Brazil: Economy records sharpest contraction since Q2 2021 in Q4 2022
The Brazilian economy ended 2022 on a sour note. The cumulative 1,175 basis points in Central Bank hikes from March 2021 to August 2022 succeeded in cooling the economy: GDP contracted 0.2% on a seasonally adjusted quarter-on-quarter basis in the final quarter of the year, contrasting the 0.3% expansion tallied in the third quarter. Q4’s reading marked the worst result since Q2 2021 and was largely priced in by markets.
The quarterly downturn was broad-based, with private and public spending, fixed investment and exports all weakening. Domestically, fixed investment contracted 1.1% in Q4 (Q3: +2.6% s.a. qoq). Meanwhile, private consumption growth waned to 0.3% in Q4 (Q3: +1.0% s.a. qoq). A lower unemployment rate in the period (Q4: 8.1%; Q3: 8.9%), together with moderating price pressures in Q4, likely prevented a larger spending deceleration. Additionally, public consumption growth moderated to 0.3% in Q4 (Q3: +1.2% s.a. qoq).
Turning to the external sector, exports of goods and services increased 3.5% on a seasonally adjusted quarterly basis in the fourth quarter, which was below the third quarter’s 3.7% expansion. Meanwhile, imports of goods and services contracted 1.9% in Q4 (Q3: +5.5% s.a. qoq). Consequently, the external sector contributed 0.8 percentage points to overall growth, an improvement from the prior quarter’s neither contribution nor detraction.
On an annual basis, economic growth cooled to 1.9% in Q4 from the previous quarter’s 3.6% expansion. Q4’s reading marked the slowest growth since Q1 2021 and surprised markets on the downside; a 2.2% expansion had been expected. The figure brought overall annual growth for 2022 to 2.9%, nearly halving from 2021’s 5.0% post-pandemic rebound.

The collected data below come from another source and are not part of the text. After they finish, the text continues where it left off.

Lemma add_wait_between w mw ew mp ep :
  0 < w -> 2 * w < 2 ^ 20 -> ew <= 0 -> Zpos mw = w * 2 ^ (- ew) ->
  ep <= 0 -> Zpos mp <= w * 2 ^ (- ep) ->
  float_between w (2 * w) (js_add (S754_finite false mw ew) (S754_finite false mp ep)).
Proof.
  intros Hw HU Hew Hmw Hep Hmp.
  set (ez := Z.min ew ep).
  destruct (shl_align_spec mw ew ez) as [_ Ha]. destruct (shl_align_spec mp ep ez) as [_ Hb].
  replace (Z.min ew ez) with ez in Ha by lia. replace (Z.min ep ez) with ez in Hb by lia.
  set (a := fst (shl_align mw ew ez)) in *. set (b := fst (shl_align mp ep ez)) in *.
  unfold js_add, SFadd. fold ez. cbn [cond_Zopp]. fold a b.
  change (Z.pos a + Z.pos b) with (Z.pos (a + b)). unfold binary_normalize, binary_round.
  set (F := fexp 53 1024 (Zpos (digits2_pos (a + b)) + ez)).
  destruct (shl_align_spec (a + b) ez F) as [Hz Hm].
  destruct (shl_align (a + b) ez F) as [mz ez2]. cbn [fst snd] in Hz, Hm.
  assert (Hez2 : ez2 <= ez) by lia.
  apply round_aux_between; [lia|lia|].
  assert (P1 : 2 ^ (- ez) = 2 ^ (- ew) * 2 ^ (ew - ez)) by (rewrite <- Z.pow_add_r by lia; f_equal; lia).
  assert (P2 : 2 ^ (- ez) = 2 ^ (- ep) * 2 ^ (ep - ez)) by (rewrite <- Z.pow_add_r by lia; f_equal; lia).
  assert (P3 : 2 ^ (- ez2) = 2 ^ (- ez) * 2 ^ (ez - ez2)) by (rewrite <- Z.pow_add_r by lia; f_equal; lia).
  assert (T0 : 0 < 2 ^ (ez - ez2)) by (apply Z.pow_pos_nonneg; lia).
  assert (Y0 : 0 < 2 ^ (ep - ez)) by (apply Z.pow_pos_nonneg; lia).
  assert (Ea : Zpos a = w * 2 ^ (- ez)) by (rewrite Ha, Hmw, P1; ring).
  assert (Eb : 0 <= Zpos b <= w * 2 ^ (- ez)) by (rewrite Hb, P2; nia).
  rewrite <- Hz in Hm. rewrite Hm, Pos2Z.inj_add, P3, Ea.
  set (T := 2 ^ (ez - ez2)) in *. set (P := 2 ^ (- ez)) in *. split.
  - replace (w * (P * T)) with ((w * P) * T) by ring. apply Z.mul_le_mono_nonneg_r; lia.
  - replace (2 * w * (P * T)) with ((2 * (w * P)) * T) by ring. apply Z.mul_le_mono_nonneg_r; lia.
Qed.

Lemma notify_between w mw ew r :
  0 < w -> 2 * w < 2 ^ 20 -> ew <= 0 -> Zpos mw = w * 2 ^ (- ew) -> random_draw r = true ->
  float_between w (2 * w) (js_add (S754_finite false mw ew) (js_mul r (S754_finite false mw ew))).
Proof.
  intros Hw HU Hew Hmw Hr.
  destruct (random_draw_cases r Hr) as [[s ->]|[mr [er [-> [Her Hmr]]]]].
  - change (js_add (S754_finite false mw ew) (js_mul (S754_zero s) (S754_finite false mw ew)))
      with (S754_finite false mw ew).
    cbn [float_between]. split; [lia|]. assert (0 < 2 ^ (- ew)) by (apply Z.pow_pos_nonneg; lia). nia.
  - assert (Hp : float_between 0 w (js_mul (S754_finite false mr er) (S754_finite false mw ew))).
    { change (js_mul (S754_finite false mr er) (S754_finite false mw ew))
        with (binary_round_aux 53 1024 false (Zpos (mr * mw)) (er + ew) loc_Exact).
      apply round_aux_between; [lia|lia|].
      assert (0 < 2 ^ (- ew)) by (apply Z.pow_pos_nonneg; lia).
      replace (- (er + ew)) with (- er + - ew) by lia. rewrite Z.pow_add_r by lia.
      rewrite Pos2Z.inj_mul, Hmw. nia. }
    destruct (js_mul (S754_finite false mr er) (S754_finite false mw ew)) as [s|s| |s mp ep];
      cbn [float_between] in Hp; try contradiction.
    + change (js_add (S754_finite false mw ew) (S754_zero s)) with (S754_finite false mw ew).
      cbn [float_between]. split; [lia|]. assert (0 < 2 ^ (- ew)) by (apply Z.pow_pos_nonneg; lia). nia.
    + destruct s; [contradiction|]. destruct Hp as [Hep [_ Hmp]].
      apply add_wait_between; assumption.
Qed.
(** ** The Writer *)

(** With a directory in the output path, and no regular file in the way,
    the Writer makes the directories and goes on to the events. *)
Lemma writer_makes_directory (p : str) (fs : filesystem) (nd : node) :
  no_slash p = false -> resolve (dirname p) = Ok nd -> no_file_on fs nd ->
  exists fs1,
    makedirs (S (length (dirname p))) (dirname p) fs = (Ok tt, fs1) /\
    made fs fs1 nd /\
    forall events,
      write_events_to_jsonl events p fs
      = (_ <~ write_loop p (Z.of_nat (length events) >? 500000) events 0 0
                None ;; io_ret tt) fs1.
Proof.
  intros Hslash Hnd Hnf.
  destruct (makedirs_spec (S (length (dirname p))) (dirname p) nd fs)
    as (fs1 & Hrun & Hmade);
    [lia|now apply slash_dirname|exact Hnd|exact Hnf|].
  exists fs1. split; [exact Hrun|]. split; [exact Hmade|].
  intros events. unfold write_events_to_jsonl.
  unfold io_bind at 1. now rewrite Hrun.
Qed.

Lemma part_exists_single (n k : nat) :
  (n <= chunk_size)%nat -> part_exists n k -> k = 1%nat.
Proof.
  unfold part_exists. generalize chunk_size. intros T Hn [H1 H2]. nia.
Qed.

Lemma part_events_single (events : list json) :
  (length events <= chunk_size)%nat -> part_events events 1 = events.
Proof.
  intros H. unfold part_events.
  replace ((1 - 1) * chunk_size)%nat with 0%nat by lia.
  now apply firstn_all2.
Qed.
(** * Gregory-method ECS notebook: a shallow embedding

    Source: demos/Lecture07_BigData/01_calculate_ECS_Gregory_method.ipynb.

    The notebook is a sequence of cells.  The ones embedded here are

    - the per-run loop that reduces every gridded field to a global-mean
      time series (cosine-latitude weights);
    - the three dictionary passes that keep the models having both a
      [piControl] and an [abrupt-4xCO2] run;
    - the per-model loop that forms annual anomalies against the control
      baseline, fits a line over [gregory_limits] and derives the ECS;
    - the final sort of the ECS mapping;
    - beside these, the cell that splits the reduced datasets themselves,
      the single-model example cell and the bin edges of the histogram
      cell.

    Numbers.  The notebook computes in IEEE binary64.  Every numeric
    definition below is written once, over an interface [Arith], and is
    instantiated twice: at [float] (the kernel's binary64, the arithmetic
    numpy runs) and at [Q] (exact rationals, the same formulas without
    rounding).  [np.polyfit] is a LAPACK routine: the cells take it as a
    parameter, and it is embedded only in exact arithmetic, as the
    least-squares line.  What it returns in binary64, rounding included, is
    not embedded.

    Python and xarray behaviour that matters to control flow is explicit:
    a dictionary is an insertion-ordered association list, a failed lookup
    raises [KeyError], [ds[k]] of a dimension without coordinate variable
    is its positions, [Dataset.rename] of an absent name raises
    [ValueError], [.squeeze()] makes a 0-d array of a one-step series and
    [groupby] of such an array raises [ValueError], [np.polyfit] of vectors
    of different length raises [TypeError], [sorted] is CPython's run
    detection and binary insertion. *)

From Stdlib Require Import List String Ascii Bool Arith ZArith QArith Qfield Qround Qpower.
From Stdlib Require Import Lia Lqa Floats Permutation Sorted Setoid Morphisms.
Import ListNotations.

Set Implicit Arguments.

(* ================================================================== *)
(** ** Python runtime: exceptions, dictionaries, strings               *)
(* ================================================================== *)

Module Py.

Reflecting on the growth outlook for 2023, analysts at the EIU said:
“We recognise upside and downside risks. Higher social spending, debt relief for poor households and an 8.9% minimum-wage rise will put a floor under private consumption and overall GDP growth amid still-high interest rates, elevated inflation and a softening labour market. Nevertheless, there is a risk that these stimulatory factors delay the start of monetary easing until later in the year, weighing on investment.”